29/05/2025
💬 Reflexión: Cuando querer no alcanza, pero enseña
A veces nos pasa que queremos a alguien con el corazón abierto. Con la ilusión intacta. Con una honestidad que nos emociona. Queremos bonito. Queremos con respeto, con cuidado, con entrega. Y creemos —porque lo sentimos, o porque lo interpretamos en los gestos del otro— que ese cariño es recíproco. Que algo nos une más allá de lo dicho. Que hay un lazo naciendo.
Y entonces confiamos. Nos abrimos. Damos pasos que para nosotros significan mucho: visitamos, compartimos, nos desnudamos un poco (a veces el cuerpo, a veces el alma). Todo con la esperanza de que al otro le pase algo parecido. Que se esté gestando un vínculo.
Pero a veces, no.
A veces el otro está en otro momento, en otra búsqueda. A veces no puede, no sabe, no quiere igual.
Y eso duele.
Duele especialmente cuando sentís que lo que diste fue limpio. Que no te movía el deseo fugaz ni la estrategia. Que no buscabas ganar, sino compartir. Que no ibas a usar, sino a vincularte.
Desde el acompañamiento terapéutico, esto lo vemos muchas veces. Personas que aman con intensidad, con nobleza, con profundidad… y que sin embargo se quedan solas en ese amor. No porque hicieron algo mal, sino porque el otro simplemente no estaba listo o no podía verlos del modo en que necesitaban.
Ahí hay una gran lección: no todo lo que damos vuelve de la forma en que lo dimos. Y aún así, vale la pena haberlo dado.
Pero también hay algo importante que se aprende en ese proceso:
Que el amor no puede ser solo implícito.
Que el silencio no siempre protege: a veces confunde.
Que decir lo que sentimos, a tiempo, puede doler… pero evita dolores mayores después.
Que esperar que el otro adivine, interprete o cambie, nos desgasta más que poner en palabras lo que nos pasa.

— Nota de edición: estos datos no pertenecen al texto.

(** The digits of 64-bit numbers fit, except that 64 binary digits do not. *)
Lemma itoa_fits n base : 0 ≤ n < 2 ^ 64 → 2 ≤ base → (base = 2 → n < 2 ^ 63) → (length (digits n base) < 64)%nat.
Proof.
  intros Hn Hb Hbin. unfold digits. rewrite length_reverse.
  destruct (digits_low_length base ltac:(lia) 65 n 62) as [H _]; [lia|]. apply Nat.lt_succ_r, H.
  change (Z.of_nat 63) with 63. destruct (decide (base = 2)) as [->|]; [by apply Hbin|].
  eapply Z.lt_le_trans; [apply Hn|]. transitivity (3 ^ 63); [by vm_compute|]. apply Z.pow_le_mono_l. lia.
Qed.

Lemma itoa_binary_overflow n uppercase : 2 ^ 63 ≤ n < 2 ^ 64 → itoa n (replicate 64 0) 2 uppercase = None.
Proof.
  intros Hn. rewrite itoa_eq by (rewrite ?length_replicate; lia). cbn zeta.
  rewrite decide_False; [done|]. rewrite length_fmap, length_replicate. unfold digits. rewrite length_reverse.
  destruct (digits_low_length 2 ltac:(lia) 65 n 63) as [_ H]; [lia|]. apply Nat.le_ngt. apply H; [|lia].
  change (Z.of_nat 63) with 63. lia.
Qed.
(** No digit is written in vain. *)
Lemma digits_low_last base fuel : 2 ≤ base → ∀ n, 0 < n < base ^ Z.of_nat fuel →
  list.last (digits_low fuel n base) ≠ Some 0.
Proof.
  intros Hb. induction fuel as [|fuel IH]; intros n Hn; [simpl in Hn; lia|]. cbn [digits_low].
  destruct (Z.eqb_spec (n `div` base) 0) as [E|E].
  - cbn [list.last]. rewrite (Z.div_mod n base) at 1 by lia. rewrite E. intros [= Hz].
    pose proof (Z.div_mod n base ltac:(lia)). rewrite E in *. rewrite Z.mul_0_r, Z.add_0_l, Zmod_mod in Hz. lia.
  - assert (0 < n `div` base < base ^ Z.of_nat fuel) as Hd.
    { pose proof (Z.div_pos n base ltac:(lia) ltac:(lia)). split; [lia|].
      apply Z.div_lt_upper_bound; [lia|]. rewrite Nat2Z.inj_succ, Z.pow_succ_r in Hn by lia. lia. }
    specialize (IH _ Hd). rewrite last_cons. destruct (list.last (digits_low fuel (n `div` base) base)) eqn:El; [done|].
    apply last_None in El. destruct fuel; [simpl in Hd; lia|]. by cbn in El.
Qed.

(** C39: The conversions [d i u x X o b] of a number put out the text the C
    standard asks for - sign, prefix, digits up to the precision, padding up to
    the width - of the value the standard gives the argument: the argument
    converted to the type that the length modifier names.  The digits denote the
    absolute value of that number, with no leading zero.  This holds for a width
    that is not negative, for the flags the standard gives a meaning to, and for
    binary numbers of at most 63 digits.  It covers every length modifier for
    which the code reads the named type, and the other ones ([h], [hh], [z] with
    [d], [j] and [t] with [u x X o b]) only for arguments whose value does not
    depend on the modifier; what the code prints for other arguments, or after a
    negative width, is in the examples below. *)
Theorem printf_number_correct fl width precision lm type z f l w out :
  std_flags fl precision type → 0 ≤ width → 0 ≤ lm ≤ 7 →
  handled type lm = true ∨ std_value type lm z = std_value type 0 z →
  let v := std_value type lm z in
  (num_base type = 2 → Z.abs v < 2 ^ 63) →
  let text := std_number fl width precision type (Z.abs v) (v <? 0) in
  let ds := digits (Z.abs v) (num_base type) in
  conv_num log_putc fl width precision lm type (mkPst f (AInt z :: l) w out) =
    Done tt (mkPst f l (w + Z.of_nat (length text)) (out ++ text)) ∧
  digits_val (num_base type) ds = Z.abs v ∧ Forall (λ d, 0 ≤ d < num_base type) ds ∧
  (v ≠ 0 → head ds ≠ Some 0).
Proof.
  intros Hfl Hw Hlm Hh v Hbin text ds. pose proof Hfl as (Hnum & Hp & _).
  pose proof (num_val_std type lm z Hnum Hp Hlm Hh) as E. fold v in E. cbn zeta in E.
  pose proof (num_val_range type lm z) as Hr. rewrite E in Hr. cbn [fst] in Hr.
  pose proof (conv_num_eq fl width precision lm type z f l w out Hfl) as Hc. rewrite E in Hc.
  split; [by apply Hc|]. destruct (digits_64 type (Z.abs v) Hr) as [? ?]. split_and!; [done|done|].
  intros Hv. unfold ds, digits. rewrite head_reverse. pose proof (num_base_ok type) as Hb.
  apply digits_low_last; [done|]. split; [lia|].
  assert (2 ^ 65 ≤ num_base type ^ 65) by (apply (Z.pow_le_mono_l 2); lia). change (Z.of_nat 65) with 65. lia.
Qed.
(* ===== verification/Symbols.v ===== *)
(** * Kernel symbols

    Models [kernel/symbols.c]: reading the symbol section, looking symbols up in
    both directions, and the text of [/proc/kallsyms].  A name is a list of bytes
    without the final zero; [kmalloc] of a positive size does not give [NULL]
    (theorems of [Slab]), so a name is always stored. *)

From S2P Require Import Prelude Bytes Printf PrintfSpec.

(** ** The code *)

Definition MAX_SYMS : Z := 8192.

Record sym_t := mkSym { sym_addr : Z; sym_name : list Z }.

Definition hex_digit (v c : Z) : Z :=
  let v := u64 (Z.shiftl v 4) in
  if (48 <=? c) && (c <=? 57) then Z.lor v (c - 48)
  else if (97 <=? c) && (c <=? 102) then Z.lor v (c - 97 + 10)
  else if (65 <=? c) && (c <=? 70) then Z.lor v (c - 65 + 10)
  else v.
Definition hex_to_u64 (s : list Z) : Z := foldl hex_digit 0 s.

(** The characters from the first one on that does not satisfy [P], and the
    ones before it: [while (p < end && P( *p)) p++]. *)
Fixpoint skip (P : Z → bool) (l : list Z) : list Z :=
  match l with [] => [] | c :: r => if P c then skip P r else l end.
Fixpoint span (P : Z → bool) (l : list Z) : list Z :=
  match l with [] => [] | c :: r => if P c then c :: span P r else [] end.

Definition is_gap (c : Z) : bool := (c =? 10) || (c =? 32) || (c =? 9) || (c =? 0).
Definition in_name (c : Z) : bool := negb (c =? 10) && negb (c =? 0).

(** The loop of [parse_symbols] from [p] on; [None] is running out of fuel. *)
Fixpoint parse_from (fuel : nat) (p : list Z) (tbl : list sym_t) : option (list sym_t) :=
  if bool_decide (p = []) || (MAX_SYMS <=? Z.of_nat (length tbl)) then Some tbl else
  match fuel with
  | O => None
  | S fuel =>
      let p := skip is_gap p in
      if bool_decide (p = []) then Some tbl else
      if Z.of_nat (length p) <? 16 then Some tbl else
      let addr := hex_to_u64 (take 16 p) in
      let p := skip (λ c, c =? 32) (drop 16 p) in
      let name := span in_name p in
      let p := skip in_name p in
      if bool_decide (name = []) then parse_from fuel p tbl else
      parse_from fuel (drop 1 p) (tbl ++ [mkSym addr name])
  end.

Definition parse_symbols (section : list Z) (tbl : list sym_t) : option (list sym_t) :=
  parse_from (length section) section tbl.

(** The statics of the file. *)
Record symst := mkSymst { sym_table : list sym_t; sym_initialized : bool }.

(** [section]: the bytes from [__ksyms_start] to [__ksyms_end]. *)
Definition symbols_init (section : list Z) : M symst unit :=
  init ← gets sym_initialized;
  if init : bool then mret tt else
  modify (λ s, mkSymst (sym_table s) true) ;;
  if bool_decide (section = []) then mret tt else
  if forallb (λ c, c =? 0) (take 64 section) then mret tt else
  tbl ← gets sym_table;
  tbl ← from_opt (parse_symbols section tbl);
  modify (λ s, mkSymst tbl (sym_initialized s)).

Y tal vez, lo más difícil de todo: que no alcanza con querer bien a alguien. Primero hay que aprender a quererse bien a uno mismo.
Porque cuando no nos elegimos, cuando priorizamos que el otro se quede antes que cuidar nuestra propia dignidad, nos volvemos invisibles para nosotros mismos. Permitimos malos tratos. Justificamos lo que no deberíamos tolerar. Y confundimos amor con apego, deseo con merecimiento, ilusión con reciprocidad.
Pero cuando nos elegimos, cambia todo.
Ya no rogamos afecto. Ya no insistimos donde no nos abren la puerta. Ya no esperamos migajas cuando sabemos lo que valemos.
Y aunque duela, podemos soltar.
No desde el rencor. No desde la bronca.
Desde el amor.
Desde la comprensión de que el otro también está en su propio proceso, con sus propios miedos, con su modo de vincularse, con sus errores también.
Porque perdonar no es olvidar.
Perdonar es dejar de cargar con lo que no era nuestro.
Y si un día esa persona vuelve, ya no nos encuentra igual.
Nos encuentra más enteros.
Nos encuentra sabiendo que merecemos un amor que no duela tanto.
Y si no vuelve, no pasa nada. Porque nos tenemos a nosotros. Y eso, en el fondo, es lo único que no se nos puede romper.